L’Assemblée nationale a demandé à l’institut de sondage CSA de réaliser une vaste enquête au sein de la population française sur l’image des députés

Par Nicolas Beytout 26 novembre 2021 L’Opinion

L’Assemblée nationale a demandé à l’institut de sondage CSA de réaliser une vaste enquête au sein de la population française sur l’image des députés. Et les résultats sont assez préoccupants.

Oui, et même catastrophiques par certains aspects. Alors, commençons par le plus positif : le député est le deuxième élu préféré des Français ; il recueille 35% des avis favorables. C’est beaucoup-beaucoup mieux que les sénateurs, les conseillers départementaux et régionaux, et c’est à des années lumières d’un des grands inconnus de la vie politique nationale : le député européen.
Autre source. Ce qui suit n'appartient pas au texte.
(* ===== verification/_CoqProject ===== *)
-Q . S2P
Prelude.v
PyDict.v
PySort.v
PyStr.v
PyFormat.v
Notify.v
NotifyProps.v
Client.v
ClientProps.v
Config.v
Strategy.v
Ledger.v
LedgerInv.v
LedgerSteps.v
Metrics.v
MetricsProps.v
Allocator.v
AllocatorProps.v
Strategies.v
UfcStrategies.v
StrategiesProps.v
StrategyLaws.v
UfcProps.v
LedgerExits.v
Scanner.v
ClientExchange.v
ScannerProps.v
ScannerClient.v
ScannerClientProps.v
Persistence.v
Orchestrator.v
OrchestratorProps.v
RunProps.v
Main.v
MainProps.v
ClientRun.v
ClientRunProps.v
SpecExamples.v
Lemma Qsum_map_const {A} (c : Q) (l : list A) :
  Qsum (map (fun _ => c) l) == inject_Z (Z.of_nat (length l)) * c.
Proof.
  induction l as [|x l IH]; [unfold Qeq; simpl; lia|].
  change (Qsum (map (fun _ => c) (x :: l))) with (c + Qsum (map (fun _ => c) l)).
  rewrite IH. change (length (x :: l)) with (S (length l)).
  rewrite inject_Z_S. lra.
Qed.

Lemma Qsum_map_add {A} (f g : A -> Q) (l : list A) :
  Qsum (map (fun x => f x + g x) l) == Qsum (map f l) + Qsum (map g l).
Proof. induction l as [|x l IH]; simpl; [lra | rewrite IH; lra]. Qed.

Lemma Qsum_filter_split {A} (p : A -> bool) (f : A -> Q) (l : list A) :
  Qsum (map f l) ==
  Qsum (map f (filter p l)) + Qsum (map f (filter (fun x => negb (p x)) l)).
Proof.
  induction l as [|x l IH]; simpl; [lra|].
  destruct (p x); simpl; rewrite IH; lra.
Qed.

Lemma Permutation_filter {A} (p : A -> bool) (l l' : list A) :
  Permutation l l' -> Permutation (filter p l) (filter p l').
Proof.
  induction 1 as [|x l l' _ IH|x y l|l l' l'' _ IH1 _ IH2]; simpl.
  - constructor.
  - destruct (p x); [now constructor | assumption].
  - destruct (p x), (p y); try reflexivity. apply perm_swap.
  - now transitivity (filter p l').
Qed.

(** [sum] of integers, and the reference definition. *)
Definition py_sumZ (l : list Z) : Z := fold_left Z.add l 0%Z.

Fixpoint Zsum (l : list Z) : Z :=
  match l with
  | [] => 0
  | x :: l' => x + Zsum l'
  end.

Lemma fold_left_Zadd_acc (l : list Z) (a : Z) :
  fold_left Z.add l a = (a + Zsum l)%Z.
Proof.
  revert a; induction l as [|x l IH]; intros a; simpl; [lia|].
  rewrite IH. lia.
Qed.

Lemma py_sumZ_Zsum l : py_sumZ l = Zsum l.
Proof. unfold py_sumZ. now rewrite fold_left_Zadd_acc. Qed.

Lemma Zsum_app l1 l2 : Zsum (l1 ++ l2) = (Zsum l1 + Zsum l2)%Z.
Proof. induction l1 as [|x l1 IH]; simpl; [reflexivity | rewrite IH; lia]. Qed.

Lemma Zsum_nonneg l : Forall (fun x => (0 <= x)%Z) l -> (0 <= Zsum l)%Z.
Proof. induction 1; simpl; lia. Qed.

(** The number of elements of a list as a float: [len(l)] in a division. *)
Definition qlen {A} (l : list A) : Q := inject_Z (Z.of_nat (length l)).

Lemma qlen_nonneg {A} (l : list A) : 0 <= qlen l.
Proof. unfold qlen. change 0 with (inject_Z 0). rewrite <- Zle_Qle. lia. Qed.

Lemma qlen_pos {A} (l : list A) : l <> [] -> 0 < qlen l.
Proof.
  destruct l; [congruence|]; intros _. unfold qlen.
  change 0 with (inject_Z 0). rewrite <- Zlt_Qlt. simpl; lia.
Qed.

Lemma qlen_cons {A} (x : A) (l : list A) : qlen (x :: l) == 1 + qlen l.
Proof.
  unfold qlen. change (length (x :: l)) with (S (length l)). apply inject_Z_S.
Qed.

(** ** [int(x)]: truncation toward zero *)

Definition Qtrunc (x : Q) : Z := Z.quot (Qnum x) (Zpos (Qden x)).

Lemma Qtrunc_floor x : 0 <= x -> Qtrunc x = Qfloor x.
Proof.
  destruct x as [n d]; unfold Qtrunc, Qfloor, Qle; simpl; intros H.
  apply Z.quot_div_nonneg; lia.
Qed.

Lemma Qtrunc_le x : 0 <= x -> inject_Z (Qtrunc x) <= x.
Proof. intros H. rewrite Qtrunc_floor by assumption. apply Qfloor_le. Qed.

Lemma Qtrunc_lt x : 0 <= x -> x < inject_Z (Qtrunc x) + 1.
Proof.
  intros H. rewrite Qtrunc_floor by assumption.
  pose proof (Qlt_floor x) as Hf. rewrite inject_Z_plus in Hf. exact Hf.
Qed.

Lemma Qtrunc_nonneg x : 0 <= x -> (0 <= Qtrunc x)%Z.
Proof.
  intros H. rewrite Qtrunc_floor by assumption.
  change 0%Z with (Qfloor 0). now apply Qfloor_resp_le.
Qed.

Lemma Qtrunc_nonpos x : x <= 0 -> (Qtrunc x <= 0)%Z.
Proof.
  destruct x as [n d]; unfold Qtrunc, Qle; simpl; intros H.
  rewrite Z.mul_1_r in H.
  assert (H0 : (0 <= Z.quot (- n) (Zpos d))%Z) by (apply Z.quot_pos; lia).
  rewrite Z.quot_opp_l in H0 by lia. lia.
Qed.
Bon, pour être honnête, il faut tout de même préciser que la même enquête sur l’image des élus de la République avait été fait il y a une quarantaine d’années, et qu’à l’époque, le député recueillait plus de 50% d’opinions positives. La chute est rude…

Surtout si c’est le plus positif dans les résultats de l’enquête.

Malheureusement, c’est le cas. Alors, il y a bien la note sur l’utilité des députés : 59% des Français estime que l’Assemblée nationale est utile. Pas trop mal, mais ça signifie tout de même que 40% de la population la juge parfaitement inutile (score qui n’était que de 13% lors de la précédente enquête). La dégradation est spectaculaire. En cause, probablement, le besoin (exprimé par 70% des Français) de voir les députés s’occuper d’abord et avant tout du local, le territoire, le coin de la rue, pas de faire des lois ou d’être présent au niveau national. En somme, le député doit ressembler si possible à un maire, qui est, comme par hasard, l’élu le plus apprécié de la population : 6 Français sur 10 ont un regard favorable sur la fonction de maire.

Et pourtant, les Français aiment la politique !

Oui, ils sont au moins un sur deux à le revendiquer. Mais ils n’aiment pas ceux qui font de la politique, terrible paradoxe. Et quand je dis qu’ils n’aiment pas, les chiffres sont frappants. A la question : « Avez-vous confiance dans l’Assemblée nationale ? », la réponse est majoritairement non. Dans la gendarmerie, l’armée, la police, oui ; dans l’Union européenne, plutôt, dans l’Assemblée, non (pour 56% des personnes interrogées). Incroyable constat de décalage entre un peuple et ses représentants. A 6 mois de la fin de l’actuelle législature, le constat est clair : contrairement à l’ambition affichée par la majorité, le lien entre les Français et la politique n’a pas été réparé. La loi, pompeusement appelée « Loi pour la confiance dans la vie politique », votée dès l’arrivée au pouvoir de la majorité En Marche, a fait flop.

Est-ce que l’épisode des Gilets jaunes n’a pas joué un rôle déterminant dans cette dégradation ?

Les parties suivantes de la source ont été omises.